3 Titled “Plaintiff Motion Opposition to Summary Judgment” and “Opposition Memorandum of Law….” of those deadlines or to reopen discovery and, in any event, the Plaintiff has failed to demonstrate good cause for doing so. See generally Fed. R. Civ.

P. 16(b)(4) (a scheduling order may be modified “only for good cause and with the judge’s consent”); Ardrey v. United Parcel Service, 798 F.2d 679, 682 (4th Cir. 1986) (the court has “wide latitude in controlling discovery and

… [t]he latitude given the district courts extends as well to the manner in which it orders the course and scope of discovery”). Accordingly, the Motions seeking to compel discovery are denied. The Plaintiff also seeks the issuance of subpoenas to secure witnesses

and to obtain discovery from the Union County Jail/Union County Sheriff’s Office, Mecklenburg County Jail Central/Mecklenburg County Sheriff’s Office, Rowan County Jail/Rowan County Sheriff’s Office, and Lincoln

County Jail/Lincoln County Sheriff’s Office. [Doc. 87]. This request is untimely and inadequately justified. It is, therefore, denied for the reasons discussed supra. The Plaintiff appears to seek leave to rely on portions of the record,

including sealed documents, in opposing the Defendants’ Motion for Summary Judgment. [Doc. 84]. He also requests an evidentiary hearing on the disputed summary judgment facts, transportation to the Mecklenburg

County Jail so that he can attend an evidentiary hearing, and a jury trial. [Id. at 6-7]. These requests are moot because, as part of its summary judgment analysis, the Court will consider relevant portions of the record, including

sealed documents, in determining whether an evidentiary hearing is required and whether the case should proceed to a jury trial. The Plaintiff seeks reconsideration of the Order denying his Motions

seeking the appointment of counsel [Doc. 76] and a temporary restraining order [Doc. 79]. [Doc. 84; see Doc. 80]. Where a district court issues an order “‘that adjudicates fewer than all of the claims,’ the court retains discretion to revise such order ‘at any time before the entry of a judgment

adjudicating all the claims.’” Carlson v. Boston Sci. Corp., 856 F.3d 320, 325 (4th Cir. 2017) (quoting Fed. R. Civ. P. 54(b)).
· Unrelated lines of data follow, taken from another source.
(* ===== verification/ServerTypes.v ===== *)
(** * Field ids

    Numeric field ids are what is stored and sent, so an id must never change its
    meaning.  Within one run of a server this holds: every operation keeps the type
    map well formed and keeps the ids it has handed out.  Across a restart it can
    fail, because a subscription to an unknown field adds an id that is not stored. *)

From stdpp Require Import options.
From S2P Require Import Prelude Schema Messages Persistence ServerState Server ServerConn ServerOps.

Local Open Scope Z_scope.

Section types.
Context `{Serialization} {T : Type} `{KVStore T}.
#[local] Set Default Proof Using "Type*".

(** the loaded type map is well formed and extends [tm0] *)
Definition extends (tm0 : TypeMap.TypeMap) (s : Server T) : Prop :=
  ∃ tm, typeMap s = Some tm ∧ TypeMap.wf tm ∧
        TypeMap.fieldDefToId tm0 ⊆ TypeMap.fieldDefToId tm.

Lemma _currentTypeMap_extends tm0 : preserves (extends tm0) _currentTypeMap.
Proof.
  intros s Hs. unfold _currentTypeMap. rewrite run_bind, run_gets.
  pose proof Hs as (tm & Htm & _). by rewrite Htm.
Qed.

Lemma lookupOrAdd_extends tm0 schema typename fieldname :
  preserves (extends tm0) (lookupOrAdd schema typename fieldname).
Proof.
  intros s (tm & Htm & Hwf & Hsub). unfold lookupOrAdd, _currentTypeMap.
  rewrite !run_bind, run_gets, Htm, run_mret.
  pose proof (TypeMap.lookupOrAdd_wf schema typename fieldname tm Hwf) as Hwf'.
  pose proof (λ d i, TypeMap.lookupOrAdd_stable schema typename fieldname tm d i Hwf) as Hst.
  destruct (TypeMap.lookupOrAdd schema typename fieldname tm) as [r tm']; cbn in Hwf', Hst.
  rewrite run_bind, run_modify.
  assert (extends tm0 (s <| typeMap := Some tm' |>)) as Hs'.
  { exists tm'. split_and!; [done..|]. apply map_subseteq_spec. intros d i Hd.
    apply Hst. by eapply lookup_weaken. }
  destruct r; exact Hs'.
Qed.
#[local] Hint Resolve _currentTypeMap_extends lookupOrAdd_extends : py.

Ltac frame :=
  idtac; lazymatch goal with
  | |- preserves _ (modify _) => apply preserves_modify; intros ? Hframe; exact Hframe
  | |- preserves _ (kv _) => unfold kv; apply preserves_zoom; intros ? Hframe; exact Hframe
  | |- preserves _ (zoom _ _) => apply preserves_zoom; intros ? Hframe; exact Hframe
  end.
Ltac types_pres := preserve_with frame.

Variable clock : nat → Z.
Variable format_exc : exn → string.

Lemma exec_extends tm0 op : preserves (extends tm0) (exec clock format_exc op).
Proof. destruct op; simpl; types_pres. Qed.
Lemma background_start_extends tm0 c msg : preserves (extends tm0) (background_start c msg).
Proof. types_pres. Qed.
Lemma background_batch_extends tm0 task : preserves (extends tm0) (background_batch task).
Proof. types_pres. Qed.

(** Whatever a server does, ids are assigned to fields one to one, without gaps, and a
    field that has an id keeps it. *)
Theorem field_ids_are_stable ops w tm :
  typeMap (w_server w) = Some tm → TypeMap.wf tm →
  ∃ tm', typeMap (w_server (run_ops clock format_exc ops w)) = Some tm' ∧ TypeMap.wf tm' ∧
    ∀ schema typename fieldname i,
      TypeMap.fieldIdFor tm schema typename fieldname = Some i →
      TypeMap.fieldIdFor tm' schema typename fieldname = Some i.
Proof.
  intros Htm Hwf.
  enough (extends tm (w_server (run_ops clock format_exc ops w))) as (tm' & Htm' & Hwf' & Hsub).
  { exists tm'. split_and!; [done..|]. intros. by eapply lookup_weaken. }
  apply run_ops_inv; auto using exec_extends, background_start_extends, background_batch_extends.
  - types_pres.
  - by exists tm.
Qed.
End types.

Import Codec.
Module TypesScenario.
Definition clock : nat → Z := Z.of_nat.
Definition format_exc : exn → string := λ _, "Traceback"%string.
Definition start : World (T:=InMemoryPersistence) := start_world clock new_store "secret" false.

Lemma start_wf : ∃ tm, typeMap (w_server start) = Some tm ∧ TypeMap.wf tm.
Proof.
  exists ((TypeMap.lookupOrAdd "core" "Connection" " exists";;
     TypeMap.lookupOrAdd "core" "Connection" "heartbeats_suspended") TypeMap.empty).2.
  split; [vm_compute; reflexivity|].
  assert (preserves TypeMap.wf (TypeMap.lookupOrAdd "core" "Connection" " exists";;
     TypeMap.lookupOrAdd "core" "Connection" "heartbeats_suspended")) as Hp.
  { apply preserves_bind; [apply TypeMap.lookupOrAdd_wf|intros _; apply TypeMap.lookupOrAdd_wf]. }
  apply Hp, TypeMap.wf_empty.
Qed.

(** one client defines the schema [app] with a type [T] of the given fields *)
Definition define (c : ChannelRef) (fields : list string) : server_op :=
  OpMessage c (DefineSchema "app" {["T" := TypeDef fields [" exists"]]})%string.

(** a first run, in which field [b] is subscribed to before it is defined *)
Definition run1 : World :=
  run_ops clock format_exc
    [OpConnect 0; OpMessage 0 (Authenticate "secret"); define 0 ["a"];
     OpMessage 0 (Subscribe "app" "T" (Some ("b", [Byte.x01])) false); define 0 ["a"; "b"]]%string start.

(** a second run on the same store, in which the type has fields [a] and [c] *)
Definition run2 : World :=
  run_ops clock format_exc
    [OpConnect 0; OpConnect 1; OpMessage 0 (Authenticate "secret"); define 0 ["a"; "c"]]%string
    (start_world clock (kvstore (w_server run1)) "secret" false).

Definition id_of (w : World (T:=InMemoryPersistence)) (fieldname : string) : option FieldId :=
  typeMap (w_server w) ≫= λ tm, TypeMap.fieldIdFor tm "app" "T" fieldname.

(** An id that was handed out in one run can come to mean another field in the next:
    the id added for a subscription is not stored, and the later definition of the
    field finds the map unchanged and does not store it either. *)
Theorem field_id_reused_after_restart :
  ∃ i, id_of run1 "b" = Some i ∧ id_of run2 "c" = Some i ∧ id_of run2 "b" = None ∧
       ∃ m, Wrote 0 (SchemaMapping "app" m) ∈ effects (w_server run1) ∧
            m !! FieldDef "app" "T" "b" = Some i.
Proof.
  exists 4. split; [vm_compute; reflexivity|]. split; [vm_compute; reflexivity|].
  split; [vm_compute; reflexivity|].
  exists (list_to_map [(FieldDef "app" "T" "a", 2); (FieldDef "app" "T" "b", 4);
                       (FieldDef "app" "T" " exists", 3)]).
  split; [|reflexivity].
  assert (last (effects (w_server run1)) = Some (Wrote 0 (SchemaMapping "app"
    (list_to_map [(FieldDef "app" "T" "a", 2); (FieldDef "app" "T" "b", 4);
                       (FieldDef "app" "T" " exists", 3)])))) as Hl by (vm_compute; reflexivity).
  apply last_Some in Hl as [l ->]. apply elem_of_app. right. by apply list_elem_of_singleton.
Qed.
End TypesScenario.

Lemma field_ids_are_stable_witness :
  ∃ tm', typeMap (w_server TypesScenario.run1) = Some tm' ∧ TypeMap.wf tm'.
Proof.
  destruct TypesScenario.start_wf as (tm & Htm & Hwf).
  destruct (field_ids_are_stable TypesScenario.clock TypesScenario.format_exc
    [OpConnect 0; OpMessage 0 (Authenticate "secret"); TypesScenario.define 0 ["a"];
     OpMessage 0 (Subscribe "app" "T" (Some ("b", [Byte.x01])) false);
     TypesScenario.define 0 ["a"; "b"]]%string TypesScenario.start tm Htm Hwf) as (tm' & Htm' & Hwf' & _).
  exists tm'. exact (conj Htm' Hwf').
Defined.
Courts “treat[ ] interlocutory rulings as law of the case” and can therefore “revise an interlocutory order

under the same circumstances in which it may depart from the law of the case: (1) ‘a subsequent trial produc[ing] substantially different evidence’; (2) a change in applicable law; or (3) clear error causing ‘manifest injustice.’” Id. (second alteration in original) (quoting Am. Canoe Ass’n v. Murphy Farms,

Inc., 326 F.3d 505, 515 (4th Cir. 2003)). First, the Plaintiff contends that counsel should be appointed because he cannot afford counsel and has been unable to procure an attorney; the

issues are complex in that they deal with claims of physical and mental abuse, and different sets of Defendants, some of whom are supervisory officials; the Plaintiff lacks access to a law library and to resources such as

typing and copying; he is unable to investigate the facts, locate witnesses, interview and depose them while he is imprisoned; a medical expert is needed for certain claims; and the Plaintiff has requested a jury trial.

There is no absolute right to the appointment of counsel in civil actions such as this one. Therefore, a plaintiff must present “exceptional circumstances” in order to require the Court to seek the assistance of a private attorney for a plaintiff who is unable to afford counsel. Miller v.